Encrypted messaging apps Telegram and Signal each saw a significant uptick in downloads after the Parler bans occurred, peaking at 9 million and 7.5 million a week, respectively. 

Unlike Facebook or Twitter, private messages on Telegram face little risk of moderation. The firm was founded in 2013 by Pavel Durov and is based in Dubai.

In Telegram channels reviewed by Insider in the wake of the riots at the US Capitol, users voiced their desire for further violence and real-world action ahead of President Biden's inauguration.

In a complaint against Apple filed with the Northern District court in California last week, Ginsberg claims to have suffered "economic losses as well as emotional distress" after being subjected to anti-Semitic abuse organized through Telegram. 

"Ambassador Ginsberg created the Coalition for a Safer Web to compel social media platforms to end their tolerance of anti-Semitism as well as their enabling of extremist groups to operate with impunity over social media," the suit reads. 

Bloomberg later reported that Ginsburg had filed a similar suit against Google's parent company Alphabet, in which he likewise alleged that Google "has not taken any action against Telegram comparable to the action it has taken against Parler to compel Telegram to improve its content moderation policies."

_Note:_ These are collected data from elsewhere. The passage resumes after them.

Fixpoint runcmd (c : cmd) : proc Empty_set :=
  match c with
  | EXEC [] => Exit 1
  | EXEC (((arg0, _) :: _) as argv) =>
      call! Exec (str arg0) (map (fun arg => str arg.1) argv) in
      do! _ <- fputs 2 (chars "exec " ++ str arg0 ++ chars " failed" ++ [10]) in
      Exit 0
  | REDIR c file _ mode fd =>
      call! Close fd in
      do! fd' <- sys (Open (str file) mode) in
      if fd' <? 0 then do! _ <- fputs 2 (chars "open " ++ str file ++ chars " failed" ++ [10]) in Exit 1
      else runcmd c
  | LIST l r =>
      do! pid <- fork1 in
      if pid =? 0 then runcmd l
      else call! Wait in runcmd r
  | PIPE l r =>
      do! p <- sys Uproc.Pipe in
      match p with
      | None => sh_panic "pipe"
      | Some (p0, p1) =>
          do! pid <- fork1 in
          if pid =? 0 then
            call! Close 1 in call! Dup p1 in call! Close p0 in call! Close p1 in runcmd l
          else
            do! pid <- fork1 in
            if pid =? 0 then
              call! Close 0 in call! Dup p0 in call! Close p0 in call! Close p1 in runcmd r
            else
              call! Close p0 in call! Close p1 in call! Wait in call! Wait in Exit 0
      end
  | BACK c =>
      do! pid <- fork1 in
      if pid =? 0 then runcmd c else Exit 0
  end.
End Run.

(** ** The loop *)

(** What the shell does: change directory, or run the line in a child. *)
Inductive event := Cd (dir : path) | Child (o : outcome Z (cmd * memory)).

Record shell := Shell { sh_os : uos; sh_events : list event }.
#[global] Instance os_lens : Lens shell uos.
Proof.
  refine {| lget := sh_os; lput := fun o s => {| sh_os := o; sh_events := sh_events s |} |}; lens_laws shell.
Defined.
Definition emit (e : event) : M shell unit :=
  modify (fun s => {| sh_os := sh_os s; sh_events := sh_events s ++ [e] |}).

(** [buf] is static; [c] is the address of the local of [gets]. *)
Definition getcmd (buf nbuf c : Z) : M uos Z :=
  putcs 2 (chars "$ ") ;;
  set_umem (fun m => u_memset m buf 0 nbuf) ;;
  u_gets buf nbuf c ;;
  let! x := ld buf in
  mret_ (if x =? 0 then -1 else 0).

Section Loop.
(** Which directories [chdir] accepts. *)
Context (chdir : path -> bool).

(** [while(getcmd(buf, sizeof(buf)) >= 0)]; [fork] is taken to succeed, and the
    shell waits for the child. *)
Fixpoint sh_loop (fuel : nat) (buf c : Z) : M shell unit :=
  match fuel with
  | O => nofuel
  | S fuel' =>
      let! r := zoom (getcmd buf 100 c) in
      if r <? 0 then mret_ tt
      else
        let! m := gets (fun s => u_mem (sh_os s)) in
        if (load8 m buf =? 99) && (load8 m (buf + 1) =? 100) && (load8 m (buf + 2) =? 32) then
          match u_strlen 100 m buf with
          | None => nofuel
          | Some len =>
              zoom (set_umem (fun m => store8 m (buf + len - 1) 0)) ;;
              let! m := gets (fun s => u_mem (sh_os s)) in
              let dir := cstr m (buf + 3) 100 in
              emit (Cd dir) ;;
              (if chdir dir then mret_ tt else zoom (putcs 2 (chars "cannot cd " ++ dir ++ [10]))) ;;
              sh_loop fuel' buf c
          end
        else
          emit (Child (parsecmd 100 m buf)) ;;
          sh_loop fuel' buf c
  end.

End Loop.

(** [while((fd = open("console", O_RDWR)) >= 0)] *)
Fixpoint open_console (fuel : nat) : proc unit :=
  match fuel with
  | O => Stuck
  | S fuel' =>
      do! fd <- sys (Open (chars "console") O_RDWR) in
      if fd <? 0 then Done tt
      else if 3 <=? fd then call! Close fd in Done tt
      else open_console fuel'
  end.

(** * The descriptors of the programs that user/sh.c starts *)

(** ** [fdalloc] *)

Lemma lowest_first n t fd k :
  fd <= k < fd + Z.of_nat n -> t !! k = None -> (forall j, fd <= j < k -> t !! j <> None) -> lowest n t fd = Some k.
Proof.
  revert fd. induction n as [|n IH]; intros fd Hk Hn Hlow; [lia|]. cbn [lowest].
  destruct (decide (fd = k)) as [->|]; [by rewrite Hn|].
  destruct (t !! fd) eqn:E; [|by apply Hlow in E; [|lia]]. apply IH; [lia|done|]. intros j Hj. apply Hlow. lia.
Qed.

Lemma lowest_free n t fd k :
  fd <= k < fd + Z.of_nat n -> t !! k = None -> exists f, lowest n t fd = Some f /\ t !! f = None /\ fd <= f <= k.
Proof.
  revert fd. induction n as [|n IH]; intros fd Hk Hn; [lia|]. cbn [lowest].
  destruct (t !! fd) as [o|] eqn:E; [|exists fd; split_and!; done || lia].
  destruct (decide (fd = k)) as [->|]; [congruence|]. destruct (IH (fd + 1)) as (f & Hf & Hff & Hle); [lia|done|]. exists f. split_and!; done || lia.
Qed.

Lemma fdalloc_first t k :
  0 <= k < NOFILE -> t !! k = None -> (forall j, 0 <= j < k -> t !! j <> None) -> fdalloc t = Some k.
Proof. intros Hk. apply lowest_first. unfold NOFILE in *. lia. Qed.

Lemma fdalloc_free t k : 0 <= k < NOFILE -> t !! k = None -> exists f, fdalloc t = Some f /\ t !! f = None /\ 0 <= f < NOFILE.
Proof.
  intros Hk Hn. destruct (lowest_free (Z.to_nat NOFILE) t 0 k) as (f & ? & ? & ?); [unfold NOFILE in *; lia|done|].
  exists f. split_and!; done || lia.
Qed.

(** A table with standard input and output open and room for a pipe. *)
Definition ready (t : fds) : Prop :=
  t !! 0 <> None /\ t !! 1 <> None /\
  exists a b, a <> b /\ (0 <= a < NOFILE) /\ (0 <= b < NOFILE) /\ t !! a = None /\ t !! b = None.

Lemma ready_insert t fd o : ready t -> fd = 0 \/ fd = 1 -> ready (<[fd := o]> t).
Proof.
  intros (H0 & H1 & a & b & Hab & Ha & Hb & Hta & Htb) Hfd. split_and!.
  - destruct Hfd as [->| ->]; simplify_map_eq; done.
  - destruct Hfd as [->| ->]; simplify_map_eq; done.
  - exists a, b. assert (a <> fd) by (intros ->; destruct Hfd as [->| ->]; done).
    assert (b <> fd) by (intros ->; destruct Hfd as [->| ->]; done).
    rewrite !lookup_insert_ne by done. done.
Qed.

Section Wires.
Context (opens : path -> Z -> bool) (execs : path -> bool) (other : forall X, call X -> X).
Abbreviation launch := (launch opens execs other).
Abbreviation fd_call := (fd_call opens other).

(** ** What a command line asks for *)

Fixpoint wires (sc : scmd) (t : fds) (n : nat) : list started * nat :=
  match sc with
  | SExec [] => ([], n)
  | SExec ((w :: _) as args) => (if execs w then [(args, t)] else [], n)
  | SRedir sc k f => if opens f (rmode k) then wires sc (<[rfd k := Opened f (rmode k)]> t) n else ([], n)
  | SPipe l r =>
      let '(l1, n1) := wires l (<[1 := PipeW n]> t) (S n) in
      let '(l2, n2) := wires r (<[0 := PipeR n]> t) n1 in (l1 ++ l2, n2)
  | SList l r => let '(l1, n1) := wires l t n in let '(l2, n2) := wires r t n1 in (l1 ++ l2, n2)
  | SBack sc => wires sc t n
  end.

(** ** What [runcmd] does *)

Lemma launch_fputs {A} fd s (k : proc A) t n : launch (do! _ <- fputs fd s in k) t n = launch k t n.
Proof. induction s as [|c s IH]; [done|]. exact IH. Qed.

Lemma launch_fork1 {A} (k : Z -> proc A) t n :
  launch (do! pid <- fork1 in k pid) t n =
  let '(l1, n1) := launch (k 0) t n in let '(l2, n2) := launch (k child_pid) t n1 in (l1 ++ l2, n2).
Proof. done. Qed.

(** [close(fd)] followed by a call that takes the lowest free descriptor. *)
Lemma fdalloc_closed t fd : t !! 0 <> None -> fd = 0 \/ fd = 1 -> fdalloc (delete fd t) = Some fd.
Proof.
  intros H0 Hfd. apply fdalloc_first; [unfold NOFILE; lia|by simplify_map_eq|].
  intros j Hj. assert (j = 0 /\ fd = 1) as [-> ->] by lia. by rewrite lookup_delete_ne.
Qed.

Lemma launch_close {A} fd (k : proc A) t n :
  t !! fd <> None -> launch (call! Close fd in k) t n = launch k (delete fd t) n.
Proof. intros H. cbn. by rewrite bool_decide_false. Qed.

Lemma launch_dup {A} fd o fd' (k : proc A) t n :
  t !! fd = Some o -> fdalloc t = Some fd' -> launch (call! Dup fd in k) t n = launch k (<[fd' := o]> t) n.
Proof. intros H1 H2. cbn. by rewrite H1, H2. Qed.

(** One end of a pipe put in place of [fd], and both its descriptors closed. *)
Lemma launch_plug {A} fd p p0 p1 o0 o1 (k : proc A) t n :
  ready t -> fd = 0 \/ fd = 1 -> t !! p0 = None -> t !! p1 = None -> p0 <> p1 -> p = p0 \/ p = p1 ->
  launch (call! Close fd in call! Dup p in call! Close p0 in call! Close p1 in k) (<[p1 := o1]> (<[p0 := o0]> t)) n =
  launch k (<[fd := if decide (p = p0) then o0 else o1]> t) n.
Proof.
  intros Hr Hfd H0 H1 Hne Hp. pose proof Hr as (Hs0 & Hs1 & _).
  assert (fd <> p0) by (intros ->; destruct Hfd as [->| ->]; done).
  assert (fd <> p1) by (intros ->; destruct Hfd as [->| ->]; done).
  assert (Hfdt : t !! fd <> None) by (destruct Hfd as [->| ->]; done).
  rewrite launch_close by by rewrite !lookup_insert_ne.
  rewrite (launch_dup p (if decide (p = p0) then o0 else o1) fd).
  - rewrite launch_close by (rewrite lookup_insert_ne, lookup_delete_ne, lookup_insert_ne, lookup_insert_eq by done; done).
    rewrite launch_close by (rewrite lookup_delete_ne, lookup_insert_ne, lookup_delete_ne, lookup_insert_eq by done; done).
    f_equal. apply map_eq. intros i. destruct (decide (i = fd)) as [->|].
    { rewrite !lookup_delete_ne, !lookup_insert_eq by done. done. }
    destruct (decide (i = p1)) as [->|]; [rewrite lookup_delete_eq, lookup_insert_ne by done; congruence|].
    rewrite lookup_delete_ne by done. destruct (decide (i = p0)) as [->|]; [rewrite lookup_delete_eq, lookup_insert_ne by done; congruence|].
    rewrite lookup_delete_ne, !lookup_insert_ne, lookup_delete_ne, !lookup_insert_ne by done. done.
  - case_decide; [subst p|destruct Hp as [->| ->]; [done|]].
    + rewrite lookup_delete_ne, lookup_insert_ne, lookup_insert_eq by done. done.
    + rewrite lookup_delete_ne, lookup_insert_eq by done. done.
  - apply fdalloc_closed; [|done]. rewrite !lookup_insert_ne by congruence. done.
Qed.

Definition means (str : Z -> path) : Z -> Z -> list Z -> Prop := fun q _ w => str q = w.

Lemma argv_words str argv args : Forall2 (fun '(q, eq) w => means str q eq w) argv args -> map (fun arg => str arg.1) argv = args.
Proof. induction 1 as [|[q eq] w argv args H _ IH]; [done|]. cbn. by rewrite IH, H. Qed.

Lemma launch_pipe {A} (k : option (Z * Z) -> proc A) t n :
  ready t -> exists p0 p1, t !! p0 = None /\ t !! p1 = None /\ p0 <> p1 /\
    launch (do! p <- sys Uproc.Pipe in k p) t n = launch (k (Some (p0, p1))) (<[p1 := PipeW n]> (<[p0 := PipeR n]> t)) (S n).
Proof.
  intros (_ & _ & a & b & Hab & Ha & Hb & Hta & Htb).
  destruct (fdalloc_free t a Ha Hta) as (p0 & E0 & Hp0 & _).
  assert (exists c, 0 <= c < NOFILE /\ <[p0 := PipeR n]> t !! c = None) as (c & Hc & Hcn).
  { destruct (decide (p0 = a)) as [->|]; [exists b|exists a]; by rewrite lookup_insert_ne. }
  destruct (fdalloc_free _ c Hc Hcn) as (p1 & E1 & Hp1 & _). exists p0, p1.
  apply lookup_insert_None in Hp1 as [Hp1 ?]. split_and!; try done. cbn. by rewrite E0, E1.
Qed.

In both suits, Ginsburg claims Telegram was used to facilitate "anti-Semitic and anti-Black extremism and violence during the Black Lives Matter ("BLM") protests throughout summer of 2020." 

"Telegram's media platform and services provide tremendous utility and value to racist and anti-Semitic groups as a tool to connect its members and to facilitate these group's ability to communicate, recruit members, plan and carry out attacks, and strike fear in its enemies."

A Telegram spokesperson said: "Our moderation team is constantly monitoring public activity on the platform, processing reports from users as well as proactively removing public calls for violence

"In January, over 3,000 public communities were banned for violating the company's "no calls for violence" policy globally. Less than 6% of the calls for violence around the world that were taken down in January were related to events in the US. Overall, less than 2% of Telegram's monthly active users are from the United States."

Insider approached Google, Apple, and the Coalition for a Safer Web for further comment.